* _INPUT DATA_
(** ** The auto-select effect *)

Section AutoSelectEffect.

Implicit Types (s : State).

(** The effect writes [selectedItems] and no other cell. *)
Lemma runAutoSelect_frame s :
  artworks (runAutoSelect s) = artworks s
  ∧ currentPage (runAutoSelect s) = currentPage s
  ∧ selectedCount (runAutoSelect s) = selectedCount s
  ∧ unselectedItems (runAutoSelect s) = unselectedItems s.
Proof. unfold runAutoSelect. by destruct (autoSelectEffect s). Qed.

(** The second guard: a target that is already met stops the effect. *)
Lemma autoSelectEffect_satisfied s (z : Z) :
  selectedCount s = Js.Num z → z ≤ sizeZ (selectedItems s) →
  autoSelectEffect s = None.
Proof.
  intros Hc Hz. unfold autoSelectEffect. rewrite Hc. simpl.
  destruct (negb (negb (z =? 0))); [done|].
  by rewrite (proj2 (Z.leb_le _ _) Hz).
Qed.

(** The first guard, and the second one for a negative target. *)
Lemma autoSelectEffect_no_target s :
  selectedCount s = Js.NaN ∨ (∃ z, selectedCount s = Js.Num z ∧ z ≤ 0) →
  autoSelectEffect s = None.
Proof.
  intros [Hc|(z & Hc & Hz)]; unfold autoSelectEffect; rewrite Hc; simpl; [done|].
  destruct (Z.eqb_spec z 0) as [->|Hne]; [done|]. simpl.
  assert (0 ≤ sizeZ (selectedItems s)) by (unfold sizeZ; lia).
  rewrite (proj2 (Z.leb_le _ _)); [done|lia].
Qed.

Lemma runAutoSelect_subseteq s : selectedItems s ⊆ selectedItems (runAutoSelect s).
Proof.
  unfold runAutoSelect, autoSelectEffect.
  destruct (negb _); [done|]. destruct (Js.ge _ _); [done|].
  apply autoSelectLoop_subseteq.
Qed.


(** Every state change re-runs the effect, and the effect changes the
    state whenever it passes its guards. The contents of the state are
    nevertheless fixed after one run: a second run either stops at a guard
    or writes the set that is already there. *)
Lemma runAutoSelect_stable s : runAutoSelect (runAutoSelect s) = runAutoSelect s.
Proof.
  destruct (autoSelectEffect s) as [X|] eqn:He.
  2:{ unfold runAutoSelect. rewrite He. unfold runAutoSelect. by rewrite He. }
  assert (runAutoSelect s = setSelectedItems X s) as ->
    by (unfold runAutoSelect; by rewrite He).
  unfold autoSelectEffect in He.
  destruct (negb (Js.truthy (selectedCount s))) eqn:Ht; [done|].
  destruct (Js.ge (sizeZ (selectedItems s)) (selectedCount s)) eqn:Hg; [done|].
  injection He as He.
  unfold runAutoSelect, autoSelectEffect. simpl. rewrite Ht.
  destruct (Js.ge (sizeZ X) (selectedCount s)) eqn:Hg'; [done|].
  rewrite autoSelectLoop_decided; [done|].
  rewrite <- He in Hg' |- *.
  by apply autoSelectLoop_exhausted.
Qed.

(** The effect reads four cells only. *)
Lemma autoSelectEffect_deps s1 s2 :
  artworks s1 = artworks s2 → selectedCount s1 = selectedCount s2 →
  selectedItems s1 = selectedItems s2 → unselectedItems s1 = unselectedItems s2 →
  autoSelectEffect s1 = autoSelectEffect s2.
Proof. unfold autoSelectEffect. by intros -> -> -> ->. Qed.
Lemma to_uint_normal (n : N) : Decimal.unorm (N.to_uint n) = N.to_uint n.
Proof.
  rewrite <- (DecimalN.Unsigned.to_of (N.to_uint n)).
  rewrite DecimalN.Unsigned.of_to. reflexivity.
Qed.

(** A positive number lies between the powers of ten that its number of
    digits gives. *)
Lemma to_uint_bounds (n : N) :
  (0 < n)%N ->
  exists k : nat,
    Decimal.nb_digits (N.to_uint n) = S k
    /\ (10 ^ N.of_nat k <= n < 10 * 10 ^ N.of_nat k)%N.
Proof.
  intros Hn. pose proof (DecimalN.Unsigned.of_to n) as Hof.
  pose proof (to_uint_normal n) as Hnorm.
  destruct (N.to_uint n) as [|d|d|d|d|d|d|d|d|d|d] eqn:E.
  - cbn in Hof. lia.
  - exfalso. rewrite DecimalFacts.unorm_D0 in Hnorm.
    destruct d as [|d|d|d|d|d|d|d|d|d|d]; [cbn in Hof; lia|..];
      match type of Hnorm with
      | Decimal.unorm ?u = _ =>
          assert (u <> Decimal.Nil) as Hu by discriminate;
          pose proof (DecimalFacts.nb_digits_unorm u Hu) as Hlen;
          rewrite Hnorm in Hlen; cbn [Decimal.nb_digits] in Hlen; lia
      end.
  - exists (Decimal.nb_digits d). split; [reflexivity|].
    cbn [N.of_uint Pos.of_uint] in Hof. pose proof (of_uint_acc_bounds d 1). lia.
  - exists (Decimal.nb_digits d). split; [reflexivity|].
    cbn [N.of_uint Pos.of_uint] in Hof. pose proof (of_uint_acc_bounds d 2). lia.
  - exists (Decimal.nb_digits d). split; [reflexivity|].
    cbn [N.of_uint Pos.of_uint] in Hof. pose proof (of_uint_acc_bounds d 3). lia.
  - exists (Decimal.nb_digits d). split; [reflexivity|].
    cbn [N.of_uint Pos.of_uint] in Hof. pose proof (of_uint_acc_bounds d 4). lia.
  - exists (Decimal.nb_digits d). split; [reflexivity|].
    cbn [N.of_uint Pos.of_uint] in Hof. pose proof (of_uint_acc_bounds d 5). lia.
  - exists (Decimal.nb_digits d). split; [reflexivity|].
    cbn [N.of_uint Pos.of_uint] in Hof. pose proof (of_uint_acc_bounds d 6). lia.
  - exists (Decimal.nb_digits d). split; [reflexivity|].
    cbn [N.of_uint Pos.of_uint] in Hof. pose proof (of_uint_acc_bounds d 7). lia.
  - exists (Decimal.nb_digits d). split; [reflexivity|].
    cbn [N.of_uint Pos.of_uint] in Hof. pose proof (of_uint_acc_bounds d 8). lia.
  - exists (Decimal.nb_digits d). split; [reflexivity|].
    cbn [N.of_uint Pos.of_uint] in Hof. pose proof (of_uint_acc_bounds d 9). lia.
Qed.

Lemma py_String (a : ascii) (s : string) : py (String a s) = N_of_ascii a :: py s.
Proof. reflexivity. Qed.

Lemma length_string_of_uint (d : Decimal.uint) :
  length (py (NilEmpty.string_of_uint d)) = Decimal.nb_digits d.
Proof.
  induction d; cbn [NilEmpty.string_of_uint Decimal.nb_digits];
    [reflexivity|..]; rewrite py_String; cbn [length]; f_equal; assumption.
Qed.

Lemma ascii_digits_string_of_uint (d : Decimal.uint) :
  ascii_digits (py (NilEmpty.string_of_uint d)) = true.
Proof.
  induction d; cbn [NilEmpty.string_of_uint]; [reflexivity|..];
    rewrite py_String; unfold ascii_digits in *; cbn [forallb];
    rewrite IHd; reflexivity.
Qed.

* _DESCRIPTION OF THE TASK_
Starting with the line with "unfold runAutoSelect. rewrite" above and going on through the line with "destruct (negb (Js.truthy", transcribe every line exactly, both ends included, and add nothing.

* _WRITTEN REPLY_
  2:{ unfold runAutoSelect. rewrite He. unfold runAutoSelect. by rewrite He. }
  assert (runAutoSelect s = setSelectedItems X s) as ->
    by (unfold runAutoSelect; by rewrite He).
  unfold autoSelectEffect in He.
  destruct (negb (Js.truthy (selectedCount s))) eqn:Ht; [done|].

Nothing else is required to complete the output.